◆ **Aim of the task**:
Please repeat, from the entries that follow, the lines from the one containing "intros Hl Hn." through the one containing "Lemma land_255 v : Z.land v 255 = v mod 256." exactly, adding nothing.

◆ **Provided records**:
Lemma only_child_gone w w' p :
  only_child w p → passes_but (λ q, q = p) w w' → os_child w' p = None → only_child w' (-1).
Proof.
  intros Ho [_ Hc] Hn q. split; [|lia]. intros Hs. destruct (decide (q = p)) as [->|Hq].
  { rewrite Hn in Hs. by destruct Hs. }
  specialize (Hc q Hq). destruct (os_child w q) eqn:E.
  { by destruct (proj1 (Ho q)) as [-> _]; [eauto|]. }
  cbn in Hc. rewrite Hc in Hs. by destruct Hs.
Qed.

Lemma kill0_passes p w : passes w (os_kill p 0 w).2.
Proof.
  destruct (os_kill p 0 w) as [e w'] eqn:E. destruct (os_kill_spec _ _ _ _ _ E) as [Hp Hs].
  split; [done|]. cbn [snd]. rewrite Hs, decide_False by naive_solver. apply app_nil_r.
Qed.

Lemma kill_child p s w :
  0 < p → s ≠ 0 → is_Some (os_child w p) →
  passes_but (λ _, False) w (os_kill p s w).2 ∧ os_sent (os_kill p s w).2 = os_sent w ++ [(p, s)].
Proof.
  intros Hp Hs Hc. destruct (os_kill p s w) as [e w'] eqn:E.
  destruct (os_kill_spec _ _ _ _ _ E) as [Hb He]. split; [done|].
  pose proof (os_kill_child p s w Hp Hc) as Hz. rewrite E in Hz. cbn in Hz |- *.
  by rewrite He, decide_True.
Qed.

Lemma kill_still p s w : is_Some (os_child w p) → is_Some (os_child (os_kill p s w).2 p).
Proof.
  intros Hc. destruct (os_kill p s w) as [e w'] eqn:E.
  destruct (os_kill_spec _ _ _ _ _ E) as [[_ Hb] _]. eapply may_become_Some; [|done].
  apply Hb. tauto.
Qed.

Lemma passes_but_passes X w w' w'' : passes w w' → passes_but X w' w'' → passes_but X w w''.
Proof.
  intros [[T C] _] [T' C']. split; [lia|]. intros p Hp. etrans; [apply C; tauto|by apply C'].
Qed.

Lemma fork_only w p w' :
  only_child w (-1) → os_fork w = (p, w') →
  (p < 0 ∧ only_child w' (-1)) ∨ (0 < p ∧ only_child w' p).
Proof.
  intros Ho E. destruct (os_fork_spec _ _ _ E) as [[Hp Hw]|(Hp & _ & Hs & [_ Hb] & _)].
  - left. split; [done|]. by eapply only_child_passes.
  - right. split; [done|]. intros q. split; [|by intros [-> _]]. intros Hq. split; [|done].
    destruct (decide (q = p)) as [|Hn]; [done|]. specialize (Hb q Hn).
    destruct (os_child w q) eqn:Eq; [by destruct (proj1 (Ho q)) as [_ ?]; [eauto|]|].
    cbn in Hb. rewrite Hb in Hq. by destruct Hq.
Qed.

Lemma only_child_none w p : p <= 0 → only_child w p → only_child w (-1).
Proof. intros Hp Ho q. rewrite (Ho q). lia. Qed.

End children.
(* ===== verification/Bytes.v ===== *)
(** * Byte sequences

    Little- and big-endian representations of unsigned integers, the reference
    against which the program's shift-and-mask code is proved, and the cursor
    predicate that describes a reader's position in a buffer. *)

From S2P Require Import Prelude.

Local Open Scope Z_scope.

(** ** Reference codecs *)

Fixpoint le_encode (n : nat) (v : Z) : list Z :=
  match n with
  | O => []
  | S n => v mod 256 :: le_encode n (v / 256)
  end.

Fixpoint le_decode (l : list Z) : Z :=
  match l with
  | [] => 0
  | b :: l => b + 256 * le_decode l
  end.

Definition be_encode (n : nat) (v : Z) : list Z := reverse (le_encode n v).
Definition be_decode (l : list Z) : Z := le_decode (reverse l).

Lemma length_le_encode n v : length (le_encode n v) = n.
Proof. revert v. induction n; intros; simpl; [done|]. by f_equal. Qed.

Lemma length_be_encode n v : length (be_encode n v) = n.
Proof. unfold be_encode. by rewrite length_reverse, length_le_encode. Qed.

Lemma le_encode_bytes n v : bytes (le_encode n v).
Proof.
  revert v. induction n; intros; simpl; constructor; [|done].
  unfold inu. apply Z.mod_pos_bound. lia.
Qed.

Lemma be_encode_bytes n v : bytes (be_encode n v).
Proof. apply Forall_reverse, le_encode_bytes. Qed.

Lemma le_decode_range l : bytes l → 0 <= le_decode l < 256 ^ Z.of_nat (length l).
Proof.
  induction 1 as [|b l Hb _ IH]; [simpl; lia|].
  cbn [le_decode length]. rewrite Nat2Z.inj_succ, Z.pow_succ_r by lia.
  unfold inu in Hb. change (2 ^ 8) with 256 in Hb. nia.
Qed.

Lemma le_decode_encode n v : 0 <= v < 256 ^ Z.of_nat n → le_decode (le_encode n v) = v.
Proof.
  revert v. induction n as [|n IH]; intros v Hv; [simpl in *; lia|].
  cbn [le_encode le_decode]. rewrite Nat2Z.inj_succ, Z.pow_succ_r in Hv by lia.
  rewrite IH by (split; [apply Z.div_pos; lia | apply Z.div_lt_upper_bound; lia]).
  pose proof (Z.div_mod v 256). lia.
Qed.

Lemma le_encode_decode l : bytes l → le_encode (length l) (le_decode l) = l.
Proof.
  induction 1 as [|b l Hb Hl IH]; [done|].
  cbn [length le_encode le_decode]. unfold inu in Hb. change (2 ^ 8) with 256 in Hb.
  rewrite (Z.mul_comm 256), Z.mod_add, Z.mod_small by lia.
  rewrite Z.div_add, Z.div_small, Z.add_0_l, IH by lia. done.
Qed.

Lemma le_encode_inj n v w :
  0 <= v < 256 ^ Z.of_nat n → 0 <= w < 256 ^ Z.of_nat n → le_encode n v = le_encode n w → v = w.
Proof.
  intros Hv Hw He. by rewrite <- (le_decode_encode n v), He, le_decode_encode.
Qed.

Lemma be_decode_encode n v : 0 <= v < 256 ^ Z.of_nat n → be_decode (be_encode n v) = v.
Proof.
  intros. unfold be_decode, be_encode. by rewrite reverse_involutive, le_decode_encode.
Qed.

Lemma le_encode_snoc n v :
  le_encode (S n) v = le_encode n v ++ [(v / 256 ^ Z.of_nat n) mod 256].
Proof.
  revert v. induction n as [|n IH]; intros v.
  { cbn [le_encode app]. change (256 ^ Z.of_nat 0) with 1. by rewrite Z.div_1_r. }
  change (le_encode (S (S n)) v) with (v mod 256 :: le_encode (S n) (v / 256)).
  rewrite IH. cbn [le_encode app]. do 2 f_equal.
  rewrite Nat2Z.inj_succ, Z.pow_succ_r by lia.
  by rewrite Z.div_div by (try apply Z.pow_pos_nonneg; lia).
Qed.

Lemma be_encode_S n v : be_encode (S n) v = ((v / 256 ^ Z.of_nat n) mod 256) :: be_encode n v.
Proof. unfold be_encode. by rewrite le_encode_snoc, reverse_app. Qed.

(** Any [n] bytes at the head of a list encode some [n]-byte value. *)
Lemma le_encode_exists n l :
  bytes l → (n <= length l)%nat →
  ∃ v, 0 <= v < 256 ^ Z.of_nat n ∧ l = le_encode n v ++ drop n l.
Proof.
  intros Hl Hn. exists (le_decode (take n l)).
  assert (Hlen : length (take n l) = n) by (rewrite length_take; lia).
  assert (Ht : bytes (take n l)) by by apply Forall_take.
  split.
  - pose proof (le_decode_range _ Ht) as Hr. by rewrite Hlen in Hr.
  - rewrite <- Hlen at 1. by rewrite le_encode_decode, take_drop.
Qed.

(** ** Shift-and-mask arithmetic *)

Lemma land_255 v : Z.land v 255 = v mod 256.
Proof. change 255 with (Z.ones 8). by rewrite Z.land_ones. Qed.

Lemma wrapu_8_land v : wrapu 8 (Z.land v 255) = v mod 256.
Proof.
  rewrite land_255. unfold wrapu. change (2 ^ 8) with 256. by rewrite Z.mod_mod.
Qed.

Lemma lor_shiftl_add a b k :
  0 <= k → 0 <= a < 2 ^ k → 0 <= b → Z.lor a (Z.shiftl b k) = a + 2 ^ k * b.
Proof.
  intros Hk Ha Hb. rewrite Z.shiftl_mul_pow2, (Z.mul_comm b) by lia.
  rewrite <- Z.lxor_lor, <- Z.add_nocarry_lxor; [done| |].
  all: apply Z.bits_inj'; intros i Hi;
    rewrite Z.land_spec, Z.bits_0, (Z.mul_comm _ b), <- Z.shiftl_mul_pow2, Z.shiftl_spec by lia;
    destruct (decide (i < k)) as [Hlt|Hge];
    [ rewrite (Z.testbit_neg_r b) by lia; by rewrite andb_false_r
    | rewrite <- (Z.mod_small a (2 ^ k)), Z.mod_pow2_bits_high by lia; done ].
Qed.

#[export] Hint Rewrite length_le_encode length_be_encode : bytes.
#[export] Hint Resolve le_encode_bytes be_encode_bytes : width.

(** ** Cursors

    [cursor buf off rest]: the bytes of [buf] from [off] on are [rest]. *)
Definition cursor (buf : list Z) (off : Z) (rest : list Z) : Prop :=
  ∃ pre, buf = pre ++ rest ∧ off = Z.of_nat (length pre) ∧
         Z.of_nat (length buf) < 2 ^ 63 ∧ bytes rest.

Lemma cursor_start buf : bytes buf → Z.of_nat (length buf) < 2 ^ 63 → cursor buf 0 buf.
Proof. exists []. done. Qed.

Lemma cursor_advance buf off l rest n :
  cursor buf off (l ++ rest) → length l = n → cursor buf (off + Z.of_nat n) rest.
Proof.
  intros (pre & -> & -> & Hlen & Hb) <-. exists (pre ++ l).
  apply Forall_app in Hb as [_ Hb].
  split_and!; [by rewrite <- app_assoc| rewrite length_app; lia | done | done].
Qed.

(** The byte at distance [i] from a cursor. *)
Lemma cursor_index buf off rest i b :
  cursor buf off rest → rest !! i = Some b → vec_index buf (off + Z.of_nat i) = Ret b.
Proof.
  intros (pre & -> & -> & _ & _) Hi. unfold vec_index.
  destruct (_ <? 0) eqn:E; [lia|].
  replace (Z.to_nat _) with (length pre + i)%nat by lia.
  rewrite lookup_app_r by lia. by replace (_ - _)%nat with i by lia; rewrite Hi.
Qed.

Lemma cursor_bounds buf off rest :
  cursor buf off rest →
  0 <= off ∧ off + Z.of_nat (length rest) = Z.of_nat (length buf) ∧ Z.of_nat (length buf) < 2 ^ 63.
Proof. intros (pre & -> & -> & Hlen & _). rewrite length_app in *. lia. Qed.

Lemma cursor_index_wrap buf off rest i b :
  cursor buf off rest → rest !! Z.to_nat i = Some b → 0 <= i →
  vec_index buf (wrapu 64 (off + i)) = Ret b.
Proof.
  intros Hc Hi Hpos. pose proof (cursor_bounds _ _ _ Hc) as (?&?&?).
  apply lookup_lt_Some in Hi as Hlt.
  rewrite wrapu_id by (unfold inu; lia).
  rewrite <- (Z2Nat.id i) by done. by eapply cursor_index.
Qed.

Lemma cursor_index0 buf off b rest : cursor buf off (b :: rest) → vec_index buf off = Ret b.
Proof.
  intros Hc. replace off with (off + Z.of_nat 0) by lia. by eapply cursor_index.
Qed.

Lemma cursor_bytes buf off rest : cursor buf off rest → bytes rest.
Proof. by intros (? & _ & _ & _ & ?). Qed.

(** Proves [bytes] of an explicit list from the bounds of its elements. *)
Ltac bytes_tac := repeat (apply Forall_cons_2; [done|]); first [apply Forall_nil_2 | done].

(** ** Assembling an integer from bytes, least significant first *)

Lemma le_decode_snoc l b : le_decode (l ++ [b]) = le_decode l + 256 ^ Z.of_nat (length l) * b.
Proof.
  induction l as [|a l IH]; cbn [le_decode app length].
  { change (256 ^ Z.of_nat 0) with 1. lia. }
  rewrite IH, Nat2Z.inj_succ, Z.pow_succ_r by lia. lia.
Qed.

Lemma le_decode_1 b : le_decode [b] = b.
Proof. cbn [le_decode]. lia. Qed.

Lemma lor_le_snoc l b k :
  bytes l → byte b → k = 8 * Z.of_nat (length l) →
  Z.lor (le_decode l) (Z.shiftl b k) = le_decode (l ++ [b]).
Proof.
  intros Hl Hb ->. pose proof (le_decode_range l Hl) as Hr.
  change 256 with (2 ^ 8) in Hr. rewrite <- Z.pow_mul_r in Hr by lia.
  rewrite le_decode_snoc. change 256 with (2 ^ 8). rewrite <- Z.pow_mul_r by lia.
  apply lor_shiftl_add; unfold inu in Hb; lia.
Qed.

Lemma wrapu_shiftl_byte w k b :
  byte b → 0 <= k → k + 8 <= w → wrapu w (Z.shiftl (wrapu w b) k) = Z.shiftl b k.
Proof.
  intros Hb Hk Hw. unfold inu in Hb.
  assert (0 < 2 ^ k) by (apply Z.pow_pos_nonneg; lia).
  assert (H8 : 2 ^ (k + 8) <= 2 ^ w) by (apply Z.pow_le_mono_r; lia).
  rewrite Z.pow_add_r in H8 by lia.
  rewrite (wrapu_id w b) by (unfold inu; nia).
  apply wrapu_id. unfold inu. rewrite Z.shiftl_mul_pow2 by lia. nia.
Qed.

Lemma wrapu_byte w b : byte b → 8 <= w → wrapu w b = b.
Proof.
  intros Hb Hw. apply wrapu_id. unfold inu in *.
  assert (2 ^ 8 <= 2 ^ w) by (apply Z.pow_le_mono_r; lia). lia.
Qed.

Lemma shiftr_byte v k : 0 <= k → wrapu 8 (Z.land (Z.shiftr v k) 255) = (v / 2 ^ k) mod 256.
Proof. intros. by rewrite wrapu_8_land, Z.shiftr_div_pow2. Qed.

(** ** Truncation to a bit length *)

Lemma le_encode_mod n v k :
  8 * Z.of_nat n <= k → le_encode n (v mod 2 ^ k) = le_encode n v.
Proof.
  revert v k. induction n as [|n IH]; intros v k Hk; [done|].
  cbn [le_encode]. replace (2 ^ k) with (256 * 2 ^ (k - 8)).
  2:{ change 256 with (2 ^ 8). rewrite <- Z.pow_add_r by lia. f_equal; lia. }
  assert (0 < 2 ^ (k - 8)) by (apply Z.pow_pos_nonneg; lia).
  rewrite Z.rem_mul_r by lia. f_equal.
  - rewrite (Z.mul_comm 256), Z.mod_add, Z.mod_mod by lia. done.
  - rewrite (Z.mul_comm 256), Z.div_add, Z.div_small by (try apply Z.mod_pos_bound; lia).
    rewrite Z.add_0_l. apply IH. lia.
Qed.

Lemma pow256_pow2 n : 256 ^ Z.of_nat n = 2 ^ (8 * Z.of_nat n).
Proof. change 256 with (2 ^ 8). by rewrite <- Z.pow_mul_r by lia. Qed.

Lemma top_byte_mod n v k :
  8 * Z.of_nat n <= k <= 8 * Z.of_nat n + 8 →
  (v mod 2 ^ k / 256 ^ Z.of_nat n) mod 256 = (v / 256 ^ Z.of_nat n) mod 2 ^ (k - 8 * Z.of_nat n).
Proof.
  intros Hk. rewrite pow256_pow2. set (m := 8 * Z.of_nat n) in *.
  replace (2 ^ k) with (2 ^ m * 2 ^ (k - m)) by (rewrite <- Z.pow_add_r by lia; f_equal; lia).
  assert (0 < 2 ^ m) by (apply Z.pow_pos_nonneg; lia).
  assert (0 < 2 ^ (k - m)) by (apply Z.pow_pos_nonneg; lia).
  rewrite Z.rem_mul_r by lia. rewrite (Z.mul_comm (2 ^ m)), Z.div_add by lia.
  rewrite (Z.div_small (v mod 2 ^ m)) by (apply Z.mod_pos_bound; lia).
  rewrite Z.add_0_l. apply Z.mod_small.
  pose proof (Z.mod_pos_bound (v / 2 ^ m) (2 ^ (k - m))).
  assert (2 ^ (k - m) <= 2 ^ 8) by (apply Z.pow_le_mono_r; lia). change (2 ^ 8) with 256 in *. lia.
Qed.

(** The mask [0xFF >> extra] keeps the low [8 - extra] bits of a byte. *)
Lemma land_mask_byte b extra :
  0 <= extra < 8 → Z.land b (wrapu 8 (Z.shiftr 255 extra)) = b mod 2 ^ (8 - extra).
Proof.
  intros He. replace (wrapu 8 (Z.shiftr 255 extra)) with (Z.ones (8 - extra)).
  { apply Z.land_ones. lia. }
  assert (extra = 0 ∨ extra = 1 ∨ extra = 2 ∨ extra = 3 ∨ extra = 4 ∨ extra = 5 ∨ extra = 6 ∨ extra = 7)
    as Hc by lia.
  by destruct_or! Hc; subst.
Qed.

Lemma mask_ones_64 n : 1 <= n < 64 → wrapu 64 (wrapu 64 (Z.shiftl 1 n) - 1) = Z.ones n.
Proof.
  intros Hn. assert (0 < 2 ^ n) by (apply Z.pow_pos_nonneg; lia).
  assert (2 ^ n < 2 ^ 64) by (apply Z.pow_lt_mono_r; lia).
  rewrite Z.shiftl_mul_pow2, Z.mul_1_l, Z.ones_equiv by lia. unfold Z.pred.
  rewrite (wrapu_id _ (2 ^ n)) by (unfold inu; lia). apply wrapu_id. unfold inu. lia.
Qed.

(** [byte_len = (bit_len + 7) / 8] and the bits of the last byte left unused. *)
Lemma byte_len_spec n :
  1 <= n <= 64 →
  ∃ m, (m < 8)%nat ∧ Z.quot (n + 7) 8 = Z.of_nat (S m) ∧
       0 <= Z.of_nat (S m) * 8 - n < 8 ∧ 8 * Z.of_nat m < n <= 8 * Z.of_nat m + 8.
Proof.
  intros Hn. exists (Z.to_nat ((n + 7) / 8 - 1)).
  rewrite Z.quot_div_nonneg by lia.
  pose proof (Z.div_mod (n + 7) 8). pose proof (Z.mod_pos_bound (n + 7) 8). lia.
Qed.

Lemma be_encode_lookup m v j :
  (j < m)%nat → be_encode m v !! j = Some ((v / 256 ^ (Z.of_nat m - 1 - Z.of_nat j)) mod 256).
Proof.
  revert j. induction m as [|m IH]; intros j Hj; [lia|].
  rewrite be_encode_S. destruct j as [|j].
  - by replace (Z.of_nat (S m) - 1 - Z.of_nat 0) with (Z.of_nat m) by lia.
  - cbn [lookup list_lookup]. rewrite IH by lia.
    by replace (Z.of_nat (S m) - 1 - Z.of_nat (S j)) with (Z.of_nat m - 1 - Z.of_nat j) by lia.
Qed.

Lemma be_decode_snoc l b : be_decode (l ++ [b]) = b + 256 * be_decode l.
Proof. unfold be_decode. by rewrite reverse_snoc. Qed.

Lemma be_decode_range l : bytes l → 0 <= be_decode l < 256 ^ Z.of_nat (length l).
Proof.
  intros. unfold be_decode. rewrite <- length_reverse. by apply le_decode_range, Forall_reverse.
Qed.

(** ** Hexadecimal text *)

Definition hex_digit (d : Z) : string :=
  if d =? 0 then "0" else if d =? 1 then "1" else if d =? 2 then "2" else if d =? 3 then "3"
  else if d =? 4 then "4" else if d =? 5 then "5" else if d =? 6 then "6" else if d =? 7 then "7"
  else if d =? 8 then "8" else if d =? 9 then "9" else if d =? 10 then "A" else if d =? 11 then "B"
  else if d =? 12 then "C" else if d =? 13 then "D" else if d =? 14 then "E" else "F".

(** [std::uppercase << std::hex << setw(2) << setfill('0')] on a byte. *)
Definition hex_byte (b : Z) : string := hex_digit (b / 16) +:+ hex_digit (b mod 16).

(** [std::hex << std::uppercase] without padding. *)
Fixpoint hex_number (fuel : nat) (n : Z) : string :=
  match fuel with
  | O => ""
  | S fuel => (if n <? 16 then "" else hex_number fuel (n / 16)) +:+ hex_digit (n mod 16)
  end.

◆ **Reply**:
  intros Hl Hn. exists (le_decode (take n l)).
  assert (Hlen : length (take n l) = n) by (rewrite length_take; lia).
  assert (Ht : bytes (take n l)) by by apply Forall_take.
  split.
  - pose proof (le_decode_range _ Ht) as Hr. by rewrite Hlen in Hr.
  - rewrite <- Hlen at 1. by rewrite le_encode_decode, take_drop.
Qed.

(** ** Shift-and-mask arithmetic *)

Lemma land_255 v : Z.land v 255 = v mod 256.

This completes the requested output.